Recently there has been an uptick in the number of incidents of identity theft, wire fraud and phishing scams. In January of this year, the FBI issues a fraud alert regarding cyber criminals who were compromising the email accounts of U.S. individuals and businesses by using slightly altered variations of legitimate emails addresses associated with the victim’s accounts to request and authorize overseas transactions. The victims of these schemes are individuals and businesses that invest significant amounts of money with a financial advisor or financial firm. According to FINRA, individual unauthorized wire transfers range from $17,500 to $183,000 with a total of $6 million in losses to victims thus far.
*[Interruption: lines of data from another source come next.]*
(* ===== verification/Files.v ===== *)
(** * [src/server/files.rs]: ranges, entity tags and preconditions

    The decisions of the static file handler: which bytes a [Range] header
    selects, the entity tag of a file, and when a conditional request is
    answered without a body.  Opening, mapping and reading files is I/O and
    not modelled; [httpdate]'s parser is a parameter. *)
From S2P Require Import Prelude.
From S2P Require Import Text.

Open Scope oxi_scope.
Open Scope Z_scope.

(** ** The code *)

Inductive RangeSpec := NoRange | Unsatisfiable | One (start stop : Z).

#[export] Instance RangeSpec_eq_dec : EqDecision RangeSpec.
Proof. solve_decision. Defined.

(** [size] is the file's length; [n + 1] wraps in a release build. *)
Definition parse_range (h : bytes) (size : Z) : RangeSpec :=
  match strip_prefix (str "bytes=") (trim h) with
  | None => NoRange
  | Some spec =>
      match split ","%byte spec with
      | [first] =>
          match split_once "-"%byte (trim first) with
          | None => NoRange
          | Some (a, b) =>
              if decide (a = []) then
                match parse_uint u64_max b with
                | None => NoRange
                | Some n =>
                    if decide (n = 0) then Unsatisfiable else One (size ∸ n) size
                end
              else
                match parse_uint u64_max a with
                | None => NoRange
                | Some start =>
                    if decide (size ≤ start) then Unsatisfiable
                    else
                      match (if decide (b = []) then Some size
                             else (λ n, Z.min (wrap 64 (n + 1)) size) <$> parse_uint u64_max b) with
                      | None => NoRange
                      | Some stop => if decide (stop ≤ start) then Unsatisfiable else One start stop
                      end
                end
          end
      | _ => NoRange
      end
  end.

(** The [Content-Range] of a partial response; [r.end - 1] wraps. *)
Definition content_range (start stop size : Z) : bytes :=
  str "bytes " ++ fmt_u64 start ++ str "-" ++ fmt_u64 (wrap 64 (stop - 1)) ++ str "/" ++ fmt_u64 size.

Definition hex_digits : bytes := str "0123456789abcdef".

Fixpoint push_hex_loop (fuel : nat) (n : Z) (acc : bytes) : bytes :=
  match fuel with
  | O => acc
  | S fuel =>
      if decide (0 < n) then
        push_hex_loop fuel (Z.shiftr n 4) (nth (Z.to_nat (Z.land n 15)) hex_digits x00 :: acc)
      else acc
  end.

(** Sixteen digits hold any [u64]. *)
Definition push_hex (n : Z) : bytes := if decide (n = 0) then str "0" else push_hex_loop 16 n [].

(** [secs] is the modification time in whole seconds, zero before 1970. *)
Definition make_etag (secs size : Z) : bytes :=
  [x22] ++ push_hex secs ++ str "-" ++ push_hex size ++ [x22].

Fixpoint trim_weak_loop (fuel : nat) (s : bytes) : bytes :=
  match fuel with
  | O => s
  | S fuel => match strip_prefix (str "W/") s with Some r => trim_weak_loop fuel r | None => s end
  end.

(** [s.trim_start_matches("W/")] *)
Definition trim_weak (s : bytes) : bytes := trim_weak_loop (length s) s.

Definition etag_list_matches (list etag : bytes) (weak : bool) : bool :=
  let target := trim_weak etag in
  existsb (λ c, let c := trim c in
                let c := if weak then trim_weak c else c in bool_decide (c = target))
    (split ","%byte list).

(** The conditional headers of a request. *)
Record Conditions := mkConditions {
  if_match : option bytes;
  if_unmodified_since : option bytes;
  if_none_match : option bytes;
  if_modified_since : option bytes;
  if_range : option bytes
}.

(** The [if_modified_since] directive *)
Inductive Ims := ImsOff | ImsExact | ImsBefore.

Section preconditions.
  Context (parse_http_date : bytes → option Z).

(** Times are nanoseconds since 1970; [secs] truncates, and is zero before. *)
Definition secs (t : Z) : Z := Z.max 0 (t / 10 ^ 9).

Definition evaluate_preconditions (c : Conditions) (ims : Ims) (etag : bytes) (mtime : Z) : option Z :=
  let gate :=
    match if_match c with
    | Some v => negb (bool_decide (trim v = str "*")) && negb (etag_list_matches v etag false)
    | None =>
        match if_unmodified_since c ≫= parse_http_date with
        | Some t => bool_decide (t < mtime)
        | None => false
        end
    end in
  if gate then Some 412
  else match if_none_match c with
  | Some v =>
      if bool_decide (trim v = str "*") || etag_list_matches v etag true then Some 304 else None
  | None =>
      match ims with
      | ImsOff => None
      | _ =>
          match if_modified_since c ≫= parse_http_date with
          | None => None
          | Some t =>
              let unmodified := match ims with ImsBefore => bool_decide (mtime < t)
                                             | _ => bool_decide (mtime ≤ t) end in
              if unmodified || bool_decide (secs mtime = secs t) then Some 304 else None
          end
      end
  end.

Definition if_range_matches (c : Conditions) (etag : bytes) (mtime : Z) : bool :=
  match if_range c with
  | None => true
  | Some v =>
      let v := trim v in
      if starts_with [x22] v || starts_with (str "W/") v then bool_decide (v = etag)
      else match parse_http_date v with
           | Some t => bool_decide (secs mtime = secs t)
           | None => false
           end
  end.

(** What a request for the whole file becomes: [Err] is a response without a
    body, [Ok None] the entire file, [Ok (Some r)] one range of it. *)
Definition select_range (c : Conditions) (ims : Ims) (range : option bytes) (max_ranges_off : bool)
    (mtime size : Z) : result Z (option (Z * Z)) :=
  let etag := make_etag (secs mtime) size in
  match evaluate_preconditions c ims etag mtime with
  | Some status => Err status
  | None =>
      match range with
      | Some h =>
          if negb max_ranges_off && if_range_matches c etag mtime then
            match parse_range h size with
            | NoRange => Ok None
            | Unsatisfiable => Err 416
            | One s e => Ok (Some (s, e))
            end
          else Ok None
      | None => Ok None
      end
  end.

End preconditions.

(** ** Lemmas *)

Definition u64 (n : Z) : Prop := 0 ≤ n ≤ u64_max.

Lemma digit_not s c : Forall (λ c, is_ascii_digit c = true) s → is_ascii_digit c = false → c ∉ s.
Proof. intros Hs Hc Hin. rewrite Forall_forall in Hs. specialize (Hs c Hin). congruence. Qed.

Lemma fmt_digits n : u64 n → Forall (λ c, is_ascii_digit c = true) (fmt_u64 n) ∧ fmt_u64 n ≠ [].
Proof. intros [? ?]. by apply fmt_u64_digits. Qed.

Lemma parse_fmt n : u64 n → parse_uint u64_max (fmt_u64 n) = Some n.
Proof. intros [? ?]. apply parse_fmt_u64; unfold u64_max in *; lia. Qed.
These email scams tend to follow similar patterns. After obtaining the investor’s brokerage information by searching through their email account, the fraudster will typically send an email to the investor’s broker/brokerage firm with instructions to wire money to a third-party account, usually overseas. The instructions often are accompanied by a fraudulent letter of authorization, all from the compromised account so the broker/brokerage firm would never suspect that it wasn’t the investor himself reaching out and making the request. Many times the scam will also include some type of sympathy ploy, claiming a hardship or death in the family, and will place a sense of urgency on the request.
So how do your clients know if they’ve fallen victim to one of these scams?
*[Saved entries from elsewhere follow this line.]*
Definition extension (f : bytes) : option bytes :=
  match split_once "."%byte (rev f) with
  | Some (_, []) | None => None
  | Some (e, _) => Some (rev e)
  end.

Definition is_temp (f : bytes) : bool :=
  match extension f with Some e => starts_with (str "tmp") e | None => false end.

(** [collect]: the entries and the leftover temporary files under [dir]. *)
Fixpoint collect (dir : list bytes) (n : Node) : list OnDisk * list (list bytes) :=
  match n with
  | File f size mtime =>
      if is_temp f then ([], [dir ++ [f]]) else ([mkOnDisk (dir ++ [f]) size mtime], [])
  | Dir d children =>
      (fix go l := match l with
                   | [] => ([], [])
                   | n :: l => let '(e1, t1) := collect (dir ++ [d]) n in
                               let '(e2, t2) := go l in (e1 ++ e2, t1 ++ t2)
                   end) children
  end.

(** [prune_empty_dirs], on what a directory holds. *)
Fixpoint prune_node (n : Node) : list Node :=
  match n with
  | File f size mtime => [File f size mtime]
  | Dir d children =>
      match (fix go l := match l with [] => [] | n :: l => prune_node n ++ go l end) children with
      | [] => []
      | l => [Dir d l]
      end
  end.

Definition prune_empty_dirs (children : list Node) : list Node := mjoin (prune_node <$> children).

(** [removable p] is whether removing [p] succeeds. *)
Section manager.
Context (removable : list bytes → bool).

Fixpoint drop_inactive (now inactive : Z) (l : list OnDisk) (st : ManagerStats) :
    list OnDisk * ManagerStats :=
  match l with
  | [] => ([], st)
  | e :: l =>
      if bool_decide (inactive < now ∸ d_mtime e) && removable (d_path e) then
        drop_inactive now inactive l
          (mkStats (entries st) (st_bytes st ∸ d_size e) (S (removed_inactive st)) (removed_oversize st)
             (removed_temp st))
      else let '(k, st) := drop_inactive now inactive l st in (e :: k, st)
  end.

(** The entries removed, oldest first, until the target is met. *)
Fixpoint trim (target : Z) (l : list OnDisk) (st : ManagerStats) : list OnDisk * ManagerStats :=
  match l with
  | [] => ([], st)
  | e :: l =>
      if decide (st_bytes st ≤ target) then ([], st)
      else if removable (d_path e) then
        let '(r, st) := trim target l
          (mkStats (entries st) (st_bytes st ∸ d_size e) (removed_inactive st) (S (removed_oversize st))
             (removed_temp st)) in (e :: r, st)
      else trim target l st
  end.

(** [manager_pass] over what [collect] found: the entries kept by the first
    rule, those the second removes, and the statistics. *)
Definition manager_pass (now : Z) (z : Zone) (found : list OnDisk) (temps : nat) :
    list OnDisk * list OnDisk * ManagerStats :=
  let st := mkStats 0 (foldr Z.add 0 (d_size <$> found)) 0 0 temps in
  let '(kept, st) := if decide (0 < inactive z) then drop_inactive now (inactive z) found st else (found, st) in
  let '(kept, removed, st) :=
    if decide (0 < max_size z ∧ max_size z < st_bytes st) then
      let kept := sort_by_key d_mtime kept in
      let '(removed, st) := trim (max_size z - max_size z / 10) kept st in (kept, removed, st)
    else (kept, [], st) in
  (kept, removed,
   mkStats (length kept - removed_oversize st) (st_bytes st) (removed_inactive st) (removed_oversize st)
     (removed_temp st)).
End manager.

(** ** Fetch locks *)

Notation LockKey := (bytes * KeyHash)%type.

Definition try_lock (k : LockKey) (fetching : gset LockKey) : bool * gset LockKey :=
  if decide (k ∈ fetching) then (false, fetching) else (true, {[k]} ∪ fetching).

(** [FetchLock]'s drop *)
Definition unlock (k : LockKey) (fetching : gset LockKey) : gset LockKey := fetching ∖ {[k]}.

Definition is_locked (k : LockKey) (fetching : gset LockKey) : bool := bool_decide (k ∈ fetching).

(** The set, and the guards alive. *)
Inductive lock_step : gset LockKey * list LockKey → gset LockKey * list LockKey → Prop :=
  | lock_try k f live b f' :
      try_lock k f = (b, f') → lock_step (f, live) (f', if b then k :: live else live)
  | lock_drop k f l1 l2 : lock_step (f, l1 ++ k :: l2) (unlock k f, l1 ++ l2).

(** ** Stale entries *)

Inductive StaleWhen := SError | STimeout | SInvalidHeader | SUpdating | SStatus (code : Z).

#[export] Instance StaleWhen_eq_dec : EqDecision StaleWhen.
Proof. solve_decision. Defined.

Definition parse_stale (s : bytes) : option StaleWhen :=
  if decide (s = str "error") then Some SError
  else if decide (s = str "timeout") then Some STimeout
  else if decide (s = str "invalid_header") then Some SInvalidHeader
  else if decide (s = str "updating") then Some SUpdating
  else if decide (s = str "off") then None
  else rest ← strip_prefix (str "http_") s; SStatus <$> parse_uint 65535 rest.

Definition stale_allowed (conds : list StaleWhen) (outcome : StaleWhen) : bool :=
  existsb (λ c, bool_decide (c = outcome)) conds.

(** ** Lemmas on entries *)

Lemma slice_mid buf p m q a b :
  buf = p ++ m ++ q → length p = a → (a + length m)%nat = b → slice buf a b = Some m.
Proof.
  intros -> <- <-. unfold slice. rewrite decide_True by len_lia.
  rewrite drop_app_length, Nat.add_comm, Nat.add_sub. by rewrite take_app_length.
Qed.

Lemma field_mid buf p n v q a b :
  buf = p ++ to_be n v ++ q → length p = a → (a + n)%nat = b → 0 ≤ v < 256 ^ Z.of_nat n →
  field buf a b = Some v.
Proof.
  intros E Ha Hb Hv. unfold field. rewrite (slice_mid buf p (to_be n v) q); [|done..|by rewrite length_to_be].
  cbn. by rewrite from_be_to_be_small.
Qed.

Lemma slice_Some buf a b : (a <= b <= length buf)%nat → ∃ m, slice buf a b = Some m ∧
  ∃ p q, buf = p ++ m ++ q ∧ length p = a ∧ (a + length m = b)%nat.
Proof.
  intros H. unfold slice. rewrite decide_True by done. eexists. split; [done |].
  exists (take a buf), (drop b buf). split_and!; [|len_lia|len_lia].
  rewrite <-(take_drop a buf) at 1. f_equal. rewrite <-(take_drop (b - a) (drop a buf)) at 1.
  f_equal. rewrite drop_drop. f_equal. lia.
Qed.

(** The 37 bytes in front of an entry. *)
Definition fixed_head (st cr ex kl hl bl : Z) : bytes :=
  MAGIC ++ [of_u8 VERSION] ++ to_be 2 st ++ to_be 8 cr ++ to_be 8 ex ++
  to_be 2 kl ++ to_be 4 hl ++ to_be 8 bl.

Lemma fixed_head_length st cr ex kl hl bl : length (fixed_head st cr ex kl hl bl) = HEADER_LEN.
Proof. reflexivity. Qed.

Record head_range (st cr ex kl hl bl : Z) : Prop := {
  hr_st : 0 ≤ st < 2 ^ 16; hr_cr : 0 ≤ cr < 2 ^ 64; hr_ex : 0 ≤ ex < 2 ^ 64;
  hr_kl : 0 ≤ kl < 2 ^ 16; hr_hl : 0 ≤ hl < 2 ^ 32; hr_bl : 0 ≤ bl < 2 ^ 64
}.

(** What [decode_entry] does behind a well-formed head. *)
Definition decode_tail (st cr ex : Z) (kl hl bl : nat) (buf key : bytes) :
    option (result DecodeError Decoded) :=
  if decide (Z.of_nat (length buf) < Z.of_nat (HEADER_LEN + kl + hl + bl)) then Some (Err Truncated)
  else
    stored_key ← slice buf HEADER_LEN (HEADER_LEN + kl);
    if decide (stored_key ≠ key) then Some (Err KeyMismatch)
    else
      hdr ← slice buf (HEADER_LEN + kl) (HEADER_LEN + kl + hl);
      body ← slice buf (HEADER_LEN + kl + hl) (HEADER_LEN + kl + hl + bl);
      Some (Ok (mkDecoded st (parse_headers hdr) body ex cr)).

Lemma decode_head st cr ex kl hl bl rest key :
  head_range st cr ex kl hl bl → 37 + kl + hl + bl ≤ u64_max →
  decode_entry (fixed_head st cr ex kl hl bl ++ rest) key =
  decode_tail st cr ex (Z.to_nat kl) (Z.to_nat hl) (Z.to_nat bl) (fixed_head st cr ex kl hl bl ++ rest) key.
Proof.
  intros [] Hsum. set (buf := fixed_head _ _ _ _ _ _ ++ rest).
  assert (∀ p m q, fixed_head st cr ex kl hl bl = p ++ m ++ q → buf = p ++ m ++ (q ++ rest)) as Hcut.
  { intros p m q E. unfold buf. rewrite E. by rewrite <-!app_assoc. }
  assert (HEADER_LEN <= length buf)%nat as Hlen
    by (unfold buf; rewrite length_app, fixed_head_length; lia).
  unfold decode_entry. rewrite decide_False by lia.
  rewrite (slice_mid buf [] MAGIC _ 0 4 (Hcut [] _ _ eq_refl)) by done.
  rewrite (slice_mid buf MAGIC [of_u8 VERSION] _ 4 5 (Hcut MAGIC _ _ eq_refl)) by done.
  cbn [mbind option_bind]. rewrite decide_False by (intros [?|E]; [done | by vm_compute in E]).
  set (h1 := MAGIC ++ [of_u8 VERSION]).
  rewrite (field_mid buf h1 2 st _ 5 7 (Hcut h1 _ _ eq_refl)) by done.
  set (h2 := h1 ++ to_be 2 st).
  rewrite (field_mid buf h2 8 cr _ 7 15 (Hcut h2 _ _ eq_refl)) by done.
  set (h3 := h2 ++ to_be 8 cr).
  rewrite (field_mid buf h3 8 ex _ 15 23 (Hcut h3 _ _ eq_refl)) by done.
  set (h4 := h3 ++ to_be 8 ex).
  rewrite (field_mid buf h4 2 kl _ 23 25 (Hcut h4 _ _ eq_refl)) by done.
  set (h5 := h4 ++ to_be 2 kl).
  rewrite (field_mid buf h5 4 hl _ 25 29 (Hcut h5 _ _ eq_refl)) by done.
  set (h6 := h5 ++ to_be 4 hl).
  rewrite (field_mid buf h6 8 bl _ 29 37 (Hcut h6 (to_be 8 bl) [] eq_refl)) by done.
  cbn [mbind option_bind]. change (Z.of_nat HEADER_LEN) with 37. unfold checked_add64.
  rewrite !bool_decide_eq_true_2 by lia. cbn [mbind option_bind].
  rewrite !bool_decide_eq_true_2 by lia. cbn [mbind option_bind].
  rewrite !bool_decide_eq_true_2 by lia. cbn [mbind option_bind].
  unfold decode_tail. replace (Z.of_nat (HEADER_LEN + Z.to_nat kl + Z.to_nat hl + Z.to_nat bl))
    with (37 + kl + hl + bl); [done |]. unfold HEADER_LEN. lia.
Qed.

(** Header text that reads back: no line break inside, no colon in a name. *)
Definition header_clean (h : Header) : Prop :=
  ":"%byte ∉ fst h ∧ x0d ∉ fst h ∧ x0d ∉ snd h.

Lemma header_lines_back hs :
  Forall header_clean hs →
  omap (split_once_str (str ": ")) (filter (λ l, l ≠ []) (split_str [x0d; x0a] (mjoin (header_line <$> hs))))
  = hs.
Proof.
  intros H. induction H as [|[n v] hs (Hn & Hn' & Hv) _ IH]; [done |].
  rewrite fmap_cons_eq, join_cons. unfold header_line at 1. cbn [fst snd] in *.
  rewrite <-!app_assoc. change ([x0d; x0a] ++ ?r) with (x0d :: [x0a] ++ r).
  rewrite !app_assoc, split_str_app, <-!app_assoc; [|rewrite !not_elem_of_app; split_and!; [done | | done]].
  2: { cbn. rewrite !not_elem_of_cons. split_and!; [done | done | apply not_elem_of_nil]. }
  rewrite filter_cons_True by (destruct n; done). cbn [omap list_omap].
  change (str ": ") with (":"%byte :: [" "%byte]) at 2. cbn [app].
  change (":"%byte :: " "%byte :: v) with (":"%byte :: [" "%byte] ++ v).
  change (str ": ") with (":"%byte :: [" "%byte]).
  rewrite split_once_str_app by done. f_equal. exact IH.
Qed.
If all of a sudden your client notices some of his contacts claiming they are receiving a lot of spam messages from him or he notices a large amount of bounced email messages from people that the client doesn’t know, these could be signs that their email account has been compromised. Also, if your client is having difficulty accessing his email account, perhaps receiving a message that says that his password is invalid, or that some account settings have changed; these should all be red flags. If the client finds that any of these things have happened, they should contact you and/or the financial institution immediately and notify them of the problem so that proper steps can be taken to protect further damage to the account.
How can you help your clients?
Educate your clients on steps that they should take to safeguard their account information. Advise them never to send account information or personally identifiable information via email. Inform them that they should review their credit card and bank statements as soon as they receive them to ensure that all transactions are valid. Emphasize the importance of having up-to-date anti-virus software on their computers and to beware of accessing personal information while traveling as some of the networks may be unprotected and offer the opportunity for fraudsters to gain personal information.
Sources: Cyber Fraud Threatens Advisors and Their Clients, Fidelity Investments. Fraud Alert Involving Email Intrusions to Facilitate Wire Transfers Overseas, Jan 20, 2012, Federal Bureau of Investigation, the Financial Services Information Sharing and Analysis Center, and the Internet Crime Complaint Center. FINRA Issues Email Hack Attacks Advisory, Jan 26, 2012, Financial Advisor Magazine.